(* ===== verification/Failover.v ===== *)
(** * The failover loop (src/src/lib/pool/failover-runner.mjs)

    [run] tries accounts until one gives a verified answer.  What the loop reads from
    its surroundings (the scheduler's selections, the upstream's answers, the clock,
    the abort signal) is the record [env], which also says which writes throw, indexed by the attempt number and taking
    the arguments the code passes; what the loop does to its surroundings is the list
    of [effect]s, in order.  A body of the [try] or [catch] block is one definition,
    and [run] is the [for] loop with its [finally]. *)

From S2P Require Import Prelude.
From S2P Require Import JsValue.
From S2P Require Import JsRegex.
From S2P Require Import QuotaWindow.
From S2P Require Import Eligibility.
From S2P Require Import Errors.
From S2P Require Import ErrorPolicy.
From S2P Require Import SlotEngine.
#[local] Open Scope string_scope.
#[local] Open Scope list_scope.
#[local] Open Scope js_scope.

(** The merged configuration [{ ...DEFAULTS, ...config }]; counts and delays are whole numbers. *)
Record config := {
  max_account_switches : Z; max_total_attempts : Z; total_retry_deadline_ms : Z; max_same_account_retries : Z;
  same_account_retry_delay_ms : Z; same_account_retry_max_hop_ms : Z; signature_repair : bool; oauth_401_cooldown_ms : jsval }.

Definition DEFAULTS : config :=
  {| max_account_switches := 10; max_total_attempts := 12; total_retry_deadline_ms := 120000; max_same_account_retries := 1;
     same_account_retry_delay_ms := 500; same_account_retry_max_hop_ms := 10000; signature_repair := false;
     oauth_401_cooldown_ms := JUndef |}.

(** A reserved account: its ids and the candidate object. *)
Record selected := { s_account : string; s_vm : string; s_obj : jsval }.

(** ** Helpers of the loop *)

Definition usageOf (result : jsval) : jsval := first_truthy [result?."usage"; result?."body"?."usage"].
(* ===== verification/Waiting.v ===== *)
(** * Waiting for capacity (src/src/lib/pool/pool-scheduler.mjs)

    Wait plans ([makeWaitPlan], [remainingSlotWaitMs], [resolveWaitPlan]) and the waiter
    queues: [waitForCapacity], its timer and abort, [notifyCapacity].  A waiter is a number;
    its promise's fate is an entry of the log. *)

From S2P Require Import Prelude.
From S2P Require Import JsValue.
From S2P Require Import QuotaWindow.
From S2P Require Import Eligibility.
From S2P Require Import Scheduler.
From S2P Require Import Ranking.
From Stdlib Require Import Permutation.
#[local] Open Scope string_scope.
#[local] Open Scope list_scope.
#[local] Open Scope js_scope.

(** ** Wait plans *)

(** [Number(v) || d] *)
Definition or_num (n d : num) : num := if truthy (JNum n) then n else d.
Definition maxWaiters (config : jsval) : num := num_max (Fin 1) (or_num (to_number (config?."max_waiters_per_account")) (num_of_Z 32)).
Definition waitBase (config : jsval) (sticky : bool) : num :=
  to_number (if sticky then config?."sticky_wait_timeout_ms" else config?."fallback_wait_timeout_ms").
Definition time_left (deadline : option num) (now : num) : num :=
  match deadline with Some d => if is_finite d then num_sub d now else PInf | None => PInf end.

Record waitPlan := {
  p_accountId : option string; p_vmId : option string; p_reason : option string; timeoutMs : num; p_maxWaiting : num; p_sticky : bool;
  p_deadline : num; p_availableAt : option num;
}.

Definition makeWaitPlan (config : jsval) (c : option candidate) (sticky : bool) (requestDeadline : option num) (now : num) : waitPlan :=
  let timeoutMs := num_max (Fin 0) (num_min (waitBase config sticky) (time_left requestDeadline now)) in
  {| p_accountId := c ≫= fun c => Some (accountId c); p_vmId := c ≫= fun c => Some (vmId c); p_reason := c ≫= waitReason; timeoutMs := timeoutMs;
     p_maxWaiting := maxWaiters config; p_sticky := sticky; p_deadline := num_add now timeoutMs; p_availableAt := c ≫= availableAt |}.

Definition remainingSlotWaitMs (config : jsval) (startedAt : num) (loopDeadline : option num) (sticky : bool) (now : num) : num :=
  let base := waitBase config sticky in
  let planLeft := num_sub base (num_sub now (if truthy (JNum startedAt) then startedAt else now)) in
  num_max (Fin 0) (num_min_list [base; time_left loopDeadline now; planLeft]).

Inductive planned := Plan (p : waitPlan) | QueueFull | NoPlan.

Section plans.
Variable localeCompare : string -> string -> num.
Variable config : jsval.
(** [waiterCount] of an account. *)
Variable waiterCount : string -> Z.

Definition room (acc : string) : bool := num_ltb (num_of_Z (waiterCount acc)) (maxWaiters config).
Definition waitable (c : candidate) : bool := busy c && negb (isReservable c).

(** The first candidate of the order whose queue has room; [None] is the account-less copy of an empty pool. *)
Fixpoint first_room (order : list (option candidate)) : option (option candidate) :=
  match order with
  | [] => None
  | c :: order' => if match c with Some c => room (accountId c) | None => num_ltb (Fin 0) (maxWaiters config) end then Some c else first_room order'
  end.

Definition wait_order (cs : list candidate) : list (option candidate) :=
  let ranked := sort (by_age localeCompare) cs in
  match peekRank localeCompare cs with
  | Some (Some peek, _) => Some peek :: map Some (List.filter (fun c => negb (String.eqb (accountId c) (accountId peek))) ranked)
  | Some (None, _) => None :: map Some ranked
  | None => map Some ranked
  end.

Definition resolveWaitPlan (candidates : list candidate) (bound : option binding) (stickyCleared : bool) (requestDeadline : option num)
    (now : num) : planned :=
  let sticky_match :=
    if stickyCleared then None
    else match bound with
         | Some b => match find (bound_to b) candidates with
                     | Some c => if shouldWait c && negb (isReservable c) && room (accountId c) then Some c else None
                     | None => None
                     end
         | None => None
         end in
  match sticky_match with
  | Some c => Plan (makeWaitPlan config (Some c) true requestDeadline now)
  | None =>
    let pool := List.filter waitable candidates in
    match first_room (wait_order pool) with
    | Some c => Plan (makeWaitPlan config c false requestDeadline now)
    | None => match pool with [] => NoPlan | _ => QueueFull end
    end
  end.
End plans.

(** ** The queues *)

Module Queue.

Record waiter := { w_id : nat; w_sticky : bool }.
Inductive outcome := Woken | TimedOut | Aborted.
(** [waiters]: the buckets in insertion order; the next symbol; the settled promises. *)
Record state := { waiters : list (string * list waiter); next_id : nat; settled : list (nat * outcome) }.
Definition empty : state := {| waiters := []; next_id := 0; settled := [] |}.

Definition bucket_of (key : string) (ws : list (string * list waiter)) : list waiter :=
  match find (fun b => String.eqb b.1 key) ws with Some b => b.2 | None => [] end.
Definition waiterCount (s : state) (key : string) : Z := if String.eqb key "" then 0 else Z.of_nat (length (bucket_of key (waiters s))).
Definition totalWaiters (s : state) : nat := list_sum (map (fun b => length b.2) (waiters s)).

(** [bucket.set(id, entry)], making the bucket when it is missing. *)
Fixpoint enqueue (key : string) (w : waiter) (ws : list (string * list waiter)) : list (string * list waiter) :=
  match ws with
  | [] => [(key, [w])]
  | b :: ws' => if String.eqb b.1 key then (b.1, b.2 ++ [w]) :: ws' else b :: enqueue key w ws'
  end.

(** [cleanup] of one waiter: drop it, and its bucket when that leaves it empty. *)
Definition drop_from (p : waiter -> bool) (b : string * list waiter) : list (string * list waiter) :=
  match List.filter (fun w => negb (p w)) b.2 with [] => [] | rest => [(b.1, rest)] end.
Definition drop_waiters (p : waiter -> bool) (ws : list (string * list waiter)) : list (string * list waiter) := flat_map (drop_from p) ws.
Definition has_id (i : nat) (w : waiter) : bool := (w_id w =? i)%nat.
Definition queued (s : state) : list waiter := flat_map snd (waiters s).

Definition settle (o : outcome) (l : list waiter) : list (nat * outcome) := map (fun w => (w_id w, o)) l.

Inductive event :=
| Wait (accountId stickyKey : string) (sticky aborted : bool)
| Timer (i : nat)
| Abort (i : nat)
| Notify (accountId : string).

Definition bucketId (accountId stickyKey : string) : string :=
  if String.eqb accountId "" then if String.eqb stickyKey "" then "_pool" else stickyKey else accountId.

(** [waitForCapacity]: [None] when it throws [pool_wait_queue_full]. *)
Definition waitForCapacity (maxWaiters : num) (s : state) (acc stickyKey : string) (sticky aborted : bool) : option state :=
  let key := bucketId acc stickyKey in
  if num_leb maxWaiters (num_of_Z (waiterCount s key)) then None
  else
    let w := {| w_id := next_id s; w_sticky := sticky |} in
    if aborted then Some {| waiters := waiters s; next_id := S (next_id s); settled := settled s ++ [(next_id s, Aborted)] |}
    else Some {| waiters := enqueue key w (waiters s); next_id := S (next_id s); settled := settled s |}.

(** The end of one waiter by its timer or its signal: nothing once it was woken, its listeners are gone. *)
Definition leave (o : outcome) (s : state) (i : nat) : state :=
  {| waiters := drop_waiters (has_id i) (waiters s); next_id := next_id s;
     settled := settled s ++ settle o (List.filter (has_id i) (queued s)) |}.

(** [notifyCapacity]: everybody of the account and the others' waiters that do not wait for
    their own account; with no account, everybody. *)
Definition notifyCapacity (s : state) (acc : string) : state :=
  if String.eqb acc "" then {| waiters := []; next_id := next_id s; settled := settled s ++ settle Woken (queued s) |}
  else
    let others := List.filter (fun b => negb (String.eqb b.1 acc)) (waiters s) in
    {| waiters := drop_waiters (fun w => negb (w_sticky w)) others; next_id := next_id s;
       settled := settled s ++ settle Woken (bucket_of acc (waiters s)) ++
                  settle Woken (List.filter (fun w => negb (w_sticky w)) (flat_map snd others)) |}.

Definition step (maxWaiters : num) (s : state) (ev : event) : state :=
  match ev with
  | Wait acc key sticky aborted => default s (waitForCapacity maxWaiters s acc key sticky aborted)
  | Timer i => leave TimedOut s i
  | Abort i => leave Aborted s i
  | Notify acc => notifyCapacity s acc
  end.
Definition run (maxWaiters : num) (s : state) (evs : list event) : state := foldl (step maxWaiters) s evs.

End Queue.

Import Queue.

(** ** Every waiter is answered once *)

Lemma elem_queued s w : w ∈ queued s <-> exists b, b ∈ waiters s /\ w ∈ b.2.
Proof.
  unfold queued. rewrite list_elem_of_In, in_flat_map. split; intros (b & Hb & Hw); exists b; by rewrite ?list_elem_of_In in *.
Qed.

Lemma drop_flat p ws : flat_map snd (drop_waiters p ws) = List.filter (fun w => negb (p w)) (flat_map snd ws).
Proof.
  induction ws as [|b ws IH]; [done|]. cbn [drop_waiters flat_map]. fold (drop_waiters p ws).
  rewrite flat_map_app, IH, List.filter_app. f_equal. unfold drop_from. destruct (List.filter _ b.2); [done|]. simpl. by rewrite app_nil_r.
Qed.

Lemma filter_split {A} (p : A -> bool) l : Permutation l (List.filter p l ++ List.filter (fun x => negb (p x)) l).
Proof.
  induction l as [|x l IH]; [done|]. simpl. destruct (p x); simpl; [by rewrite <- IH|].
  rewrite <- Permutation_middle. by constructor.
Qed.

Lemma enqueue_flat key w ws : Permutation (flat_map snd (enqueue key w ws)) (w :: flat_map snd ws).
Proof.
  induction ws as [|b ws IH]; [done|]. cbn [enqueue]. destruct (String.eqb b.1 key); cbn [flat_map snd].
  - rewrite <- app_assoc. symmetry. apply Permutation_middle.
  - rewrite IH. symmetry. apply Permutation_middle.
Qed.

(** Buckets of the map: distinct keys, none empty. *)
Definition wf_buckets (ws : list (string * list waiter)) : Prop := NoDup (map fst ws) /\ Forall (fun b => b.2 <> []) ws.

Lemma keys_drop p ws k : k ∈ map fst (drop_waiters p ws) -> k ∈ map fst ws.
Proof.
  induction ws as [|b ws IH]; [done|]. cbn [drop_waiters flat_map map]. fold (drop_waiters p ws). rewrite map_app, elem_of_app, elem_of_cons.
  unfold drop_from. intros [H|H]; [|by right; apply IH]. left. destruct (List.filter _ b.2); [by apply elem_of_nil in H|]. by apply list_elem_of_singleton in H.
Qed.

Lemma wf_drop p ws : wf_buckets ws -> wf_buckets (drop_waiters p ws).
Proof.
  intros [Hnd Hne]. induction ws as [|b ws IH]; [done|]. cbn [map] in Hnd. apply NoDup_cons in Hnd as [Hb Hnd]. apply Forall_cons in Hne as [_ Hne].
  destruct (IH Hnd Hne) as [IH1 IH2]. cbn [drop_waiters flat_map]. fold (drop_waiters p ws). unfold drop_from.
  destruct (List.filter _ b.2) as [|w r] eqn:E; [done|]. split; cbn [app map].
  - apply NoDup_cons. split; [|done]. intros H. by apply keys_drop in H.
  - by constructor.
Qed.

Lemma keys_enqueue key w ws k : k ∈ map fst (enqueue key w ws) <-> k = key \/ k ∈ map fst ws.
Proof.
  induction ws as [|b ws IH]; cbn [enqueue]; [simpl; by rewrite list_elem_of_singleton, elem_of_nil; tauto|].
  destruct (String.eqb_spec b.1 key) as [<-|Hn]; cbn [map fst]; rewrite !elem_of_cons; [tauto|]. rewrite IH. tauto.
Qed.

Lemma wf_enqueue key w ws : wf_buckets ws -> wf_buckets (enqueue key w ws).
Proof.
  intros [Hnd Hne]. induction ws as [|b ws IH].
  - split; [apply NoDup_singleton|by constructor].
  - cbn [map] in Hnd. apply NoDup_cons in Hnd as [Hb Hnd]. apply Forall_cons in Hne as [Hbne Hne].
    destruct (IH Hnd Hne) as [IH1 IH2]. cbn [enqueue]. destruct (String.eqb_spec b.1 key) as [E|E].
    + split; [by apply NoDup_cons|]. constructor; [|done]. cbn. by destruct b.2.
    + split; [|by constructor]. cbn [map]. apply NoDup_cons. split; [|done]. rewrite keys_enqueue. by intros [?|?].
Qed.

Lemma wf_filter p ws : wf_buckets ws -> wf_buckets (List.filter p ws).
Proof.
  intros [Hnd Hne]. induction ws as [|b ws IH]; [done|]. cbn [map] in Hnd. apply NoDup_cons in Hnd as [Hb Hnd]. apply Forall_cons in Hne as [Hbne Hne].
  destruct (IH Hnd Hne) as [IH1 IH2]. cbn [List.filter]. destruct (p b); [|done]. split; [|by constructor].
  cbn [map]. apply NoDup_cons. split; [|done]. intros H. apply Hb. apply list_elem_of_In, in_map_iff in H as (c & <- & Hc).
  apply filter_In in Hc as [Hc _]. by apply list_elem_of_In, in_map.
Qed.

(** The numbers handed out are those queued and those settled, each once. *)
Definition accounts_for (s : state) : Prop := Permutation (map w_id (queued s) ++ map fst (settled s)) (seq 0 (next_id s)).

Lemma fst_settle o l : map fst (settle o l) = map w_id l.
Proof. unfold settle. by rewrite map_map. Qed.

Lemma bucket_split acc ws :
  NoDup (map fst ws) ->
  Permutation (flat_map snd ws) (bucket_of acc ws ++ flat_map snd (List.filter (fun b => negb (String.eqb b.1 acc)) ws)).
Proof.
  unfold bucket_of. induction ws as [|b ws IH]; intros Hnd; [done|]. cbn [map] in Hnd. apply NoDup_cons in Hnd as [Hb Hnd]. cbn [flat_map find List.filter].
  destruct (String.eqb_spec b.1 acc) as [E|E]; cbn [negb].
  - assert (List.filter (fun b => negb (String.eqb b.1 acc)) ws = ws) as ->; [|done].
    clear -Hb E. induction ws as [|c ws IH]; [done|]. cbn [map] in Hb. cbn [List.filter].
    destruct (String.eqb_spec c.1 acc) as [E'|_]; cbn [negb]; [exfalso; apply Hb; rewrite E, <- E'; by apply elem_of_cons; left|].
    f_equal. apply IH. intros H. apply Hb. by apply elem_of_cons; right.
  - rewrite (IH Hnd). cbn [flat_map]. rewrite !app_assoc. apply Permutation_app_tail, Permutation_app_comm.
Qed.

Lemma settle_some s ws o l :
  Permutation (queued s) (l ++ flat_map snd ws) -> accounts_for s ->
  accounts_for {| waiters := ws; next_id := next_id s; settled := settled s ++ settle o l |}.
Proof.
  intros Hq Hacc. unfold accounts_for in *. unfold queued at 1. cbn [waiters next_id settled]. rewrite <- Hacc.
  rewrite (Permutation_map w_id Hq), !map_app, fst_settle.
  rewrite (Permutation_app_comm (map fst (settled s))), app_assoc. apply Permutation_app_tail, Permutation_app_comm.
Qed.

#### EXERCISE DESCRIPTION
Return exactly the lines above from the line that has "Definition step (maxWaiters" through the line that has "TimedOut s i", inclusive, and nothing else.

#### TASK ANSWER
Definition step (maxWaiters : num) (s : state) (ev : event) : state :=
  match ev with
  | Wait acc key sticky aborted => default s (waitForCapacity maxWaiters s acc key sticky aborted)
  | Timer i => leave TimedOut s i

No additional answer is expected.